[Stored data]
Lemma recentHistory_newest (rows : DB) t :
  (∀ r, r ∈ rows → (CreatedAt r < CreatedAt t)%Z) →
  ∃ rest, recentHistory (rows ++ [t]) = t :: rest.
Proof.
  intros Hnew. unfold recentHistory, Gorm.Limit, Gorm.Order.
  pose proof (merge_sort_Permutation Gorm.created_desc (rows ++ [t])) as Hp.
  pose proof (StronglySorted_merge_sort Gorm.created_desc (rows ++ [t])) as Hs.
  destruct (merge_sort Gorm.created_desc (rows ++ [t])) as [|h l] eqn:E.
  { apply Permutation_nil_l in Hp. by destruct rows. }
  assert (t ∈ h :: l) as Ht by (rewrite Hp; apply elem_of_app; right; by left).
  assert (h ∈ rows ++ [t]) as Hh by (rewrite <- Hp; by left).
  destruct (decide (h = t)) as [->|Hne]; [by eexists|].
  exfalso. apply elem_of_app in Hh as [Hh|Hh%list_elem_of_singleton]; [|done].
  apply elem_of_cons in Ht as [->|Ht]; [done|].
  apply StronglySorted_inv in Hs as [_ Hall]. rewrite Forall_forall in Hall.
  specialize (Hall t Ht). unfold Gorm.created_desc in Hall.
  specialize (Hnew h Hh). lia.
Qed.

(** X12 — The newest task heads the history.  A task created at an
    instant later than the creation of every row of the table is the
    first task of the history that is asked for next. *)
Theorem new_task_heads_history c msg now ok s :
  c ∈ sessions s → MsgType msg = "create_task" →
  (∀ r, r ∈ db s → (CreatedAt r < now)%Z) →
  ∃ rest,
    recentHistory (db (step (ARead c (ReadOk msg) now ok) s)) =
    mkTask (Gorm.next_id (db s)) (MsgPrompt msg) "Pending" "" now now :: rest.
Proof.
  intros Hc Hm Hnew. simpl. rewrite serveWs_create_task by done. simpl.
  by apply recentHistory_newest.
Qed.

Lemma new_task_heads_history_witness :
  ∃ rest,
    recentHistory (db (step (ARead 1 (ReadOk (mkMsg "create_task" "dog")) 51%Z true) s_conn)) =
    mkTask 5 "dog" "Pending" "" 51%Z 51%Z :: rest.
Proof.
  apply (new_task_heads_history 1 (mkMsg "create_task" "dog") 51%Z true s_conn).
  - by_compute.
  - reflexivity.
  - intros r Hr. change (db s_conn) with rows_sample in Hr. unfold rows_sample in Hr.
    repeat (apply elem_of_cons in Hr as [->|Hr]); [..|by apply elem_of_nil in Hr];
      simpl; lia.
Defined.

(** ** Creating a task *)

(** X13 — create_task adds one row and changes none.  On a table with
    distinct positive keys, answering create_task appends one Pending row
    with the prompt of the message and no result path, under a key larger
    than every key in use; the keys stay distinct and positive, every other
    row is as it was, and the only effect besides is the new_task frame
    sent on the channel: nothing is written to the requester directly. *)
Theorem create_task_appends c msg now ok s :
  c ∈ sessions s → MsgType msg = "create_task" → wf_db (db s) →
  let s' := step (ARead c (ReadOk msg) now ok) s in
  let newTask := mkTask (Gorm.next_id (db s)) (MsgPrompt msg) "Pending" "" now now in
  db s' = db s ++ [newTask] ∧
  wf_db (db s') ∧
  (∀ r, r ∈ db s → (ID r < ID newTask)%N) ∧
  lookup_id (ID newTask) (db s') = Some newTask ∧
  (∀ i, i ≠ ID newTask → lookup_id i (db s') = lookup_id i (db s)) ∧
  trace s' = trace s ++ [ESend (mkResp "new_task" (DataTask newTask))] ∧
  clients s' = clients s ∧ sessions s' = sessions s ∧ worker s' = worker s.
Proof.
  intros Hc Hm Hwf. simpl. rewrite serveWs_create_task by done. simpl.
  pose proof (Create_wf now (mkTask 0 (MsgPrompt msg) "Pending" "" 0%Z 0%Z) (db s)
                eq_refl Hwf) as Hwf'.
  pose proof (Create_lookup now (mkTask 0 (MsgPrompt msg) "Pending" "" 0%Z 0%Z) (db s)) as Hl.
  simpl in Hwf', Hl.
  split_and!; try done.
  - intros r Hr. by apply next_id_above.
  - rewrite Hl by done. by rewrite decide_True.
  - intros i Hi. rewrite Hl by done. by rewrite decide_False.
Qed.

Lemma create_task_appends_witness :
  db (step (ARead 1 (ReadOk (mkMsg "create_task" "dog")) 51%Z true) s_conn) =
    db s_conn ++ [mkTask 5 "dog" "Pending" "" 51%Z 51%Z] ∧
  wf_db (db (step (ARead 1 (ReadOk (mkMsg "create_task" "dog")) 51%Z true) s_conn)).
Proof.
  pose proof (create_task_appends 1 (mkMsg "create_task" "dog") 51%Z true s_conn) as H.
  cbv zeta in H. destruct H as (Hd & Hwf & _); [by_compute|reflexivity|by_compute|].
  split; [exact Hd|exact Hwf].
Defined.

(** ** The worker of server.go *)

(** X14 — The two workers agree when the store answers, up to the lines
    of GORM's logger.  Whenever the store answers, one worker running
    alone leaves in [server.go] the table, the channel, the registry and
    itself as it does in the current server, whether it finds a task or
    not, and the events of the current server are those of [server.go]
    without the lines of GORM's logger.  On an empty queue [server.go],
    which keeps that logger, writes a [record not found] line at every
    poll, and the current server writes nothing.  When the read fails both
    sleep and leave the table alone; the current server logs the error
    itself, and in [server.go] only GORM's logger does. *)
Theorem server_go_worker_agrees now slow1 slow2 s :
  let s1 := ServerGoLoop.taskWorker_claim now None slow1 slow2 s in
  let s2 := taskWorker_claim now healthy s in
  (db s1 = db s2 ∧ clients s1 = clients s2 ∧ sessions s1 = sessions s2 ∧
   broadcast s1 = broadcast s2 ∧ worker s1 = worker s2 ∧
   ∃ evs, trace s1 = trace s ++ evs ∧ trace s2 = trace s ++ own_events evs) ∧
  (worker s = Idle → (∀ r, r ∈ db s → ¬ pending r) →
     s1 = emit [ELog (LogGormError ErrRecordNotFound); ESleep 2] s ∧
     s2 = emit [ESleep 2] s) ∧
  ∀ m, worker s = Idle →
    ServerGoLoop.taskWorker_claim now (Some m) slow1 slow2 s =
      emit [ELog (LogGormError (ErrStorage m)); ESleep 2] s ∧
    taskWorker_claim now (mkFaults (Some m) None None) s =
      emit [ELog (LogTxError (ErrStorage m)); ESleep 2] s.
Proof.
  cbv zeta. split; [|split].
  - unfold ServerGoLoop.taskWorker_claim, taskWorker_claim, claimTx.
    destruct (worker s).
    2:{ split_and!; try done. exists []. change (own_events []) with (@nil Event).
        by rewrite app_nil_r. }
    simpl. destruct (firstPending (db s)) as [t|e] eqn:E; simpl.
    + split_and!; try done.
      exists (ServerGoLoop.gorm_trace None slow1 ++ ServerGoLoop.gorm_trace None slow2 ++
              [ESend (mkResp "update"
                        (DataTask (Gorm.Save now (with_Status "Processing" t) (db s)).2));
               ELog (LogProcessing
                       (ID (Gorm.Save now (with_Status "Processing" t) (db s)).2)
                       (Prompt (Gorm.Save now (with_Status "Processing" t) (db s)).2))]).
      split; [by rewrite <- !app_assoc|].
      unfold own_events. rewrite !filter_app.
      destruct slow1, slow2; simpl; by rewrite <- ?app_assoc.
    + apply firstPending_inr in E as [-> _]. simpl.
      split_and!; try done.
      exists [ELog (LogGormError ErrRecordNotFound); ESleep 2]. done.
  - intros Hw Hnone. unfold ServerGoLoop.taskWorker_claim, taskWorker_claim, claimTx.
    rewrite Hw. simpl.
    destruct (firstPending (db s)) as [t|e] eqn:E.
    + apply firstPending_inl in E as (Hin & Hp & _). by destruct (Hnone t).
    + apply firstPending_inr in E as [-> _]. simpl. by rewrite set_db_same.
  - intros m Hw. unfold ServerGoLoop.taskWorker_claim, taskWorker_claim, claimTx.
    rewrite Hw. simpl. by rewrite set_db_same, emit_emit.
Qed.

Lemma server_go_worker_agrees_witness :
  ServerGoLoop.taskWorker_claim 20%Z None false false (init rows_done) =
    emit [ELog (LogGormError ErrRecordNotFound); ESleep 2] (init rows_done) ∧
  taskWorker_claim 20%Z healthy (init rows_done) = emit [ESleep 2] (init rows_done) ∧
  ServerGoLoop.taskWorker_claim 20%Z (Some "disk I/O error") false false (init rows_done) =
    emit [ELog (LogGormError (ErrStorage "disk I/O error")); ESleep 2] (init rows_done).
Proof.
  destruct (server_go_worker_agrees 20%Z false false (init rows_done)) as (_ & H2 & H3).
  destruct H2 as [Ha Hb]; [reflexivity| |].
  { intros r [->|Hr]%elem_of_cons; [discriminate|]. by apply elem_of_nil in Hr. }
  destruct (H3 "disk I/O error" eq_refl) as [Hc _].
  split_and!; [exact Ha|exact Hb|exact Hc].
Defined.

(** The worker of [server.go] on the sample table, with a slow read. *)
Example server_go_worker_sample :
  let s1 := ServerGoLoop.taskWorker_claim 10%Z None true false s_conn in
  db s1 = db (taskWorker_claim 10%Z healthy s_conn) ∧
  trace s1 = [ELog LogGormSlow; ESend (update_of task_busy); ELog (LogProcessing 2 "b")].
Proof. vm_compute. done. Qed.

(** ** The environment *)

(** X15 — Pictures are written under the served root only when the root
    is set.  The directory [runPythonZImage] writes to is the directory
    [images] of the document root [main] serves exactly when the variable
    DocumentRoot is set and not empty; when it is not, [main] serves
    [www/html] and the pictures go to [/images]. *)
Theorem output_dir_under_document_root env :
  (outputDir env = documentRoot (main_config env) +:+ "/images" ↔
   Getenv env "DocumentRoot" ≠ "") ∧
  (Getenv env "DocumentRoot" = "" →
   documentRoot (main_config env) = "www/html" ∧ outputDir env = "/images").
Proof.
  unfold outputDir, main_config. simpl.
  destruct (decide (Getenv env "DocumentRoot" = "")) as [He|Hne].
  - rewrite He. simpl. split; [|done]. split; [discriminate|done].
  - split; [done|]. intros ?. done.
Qed.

■ Work to be completed: Nothing beyond the line containing "intros Hnew. unfold" is to be output; the lines above, from the first one onward to that line, are to be transcribed exactly.

■ Output of the exercise:
Lemma recentHistory_newest (rows : DB) t :
  (∀ r, r ∈ rows → (CreatedAt r < CreatedAt t)%Z) →
  ∃ rest, recentHistory (rows ++ [t]) = t :: rest.
Proof.
  intros Hnew. unfold recentHistory, Gorm.Limit, Gorm.Order.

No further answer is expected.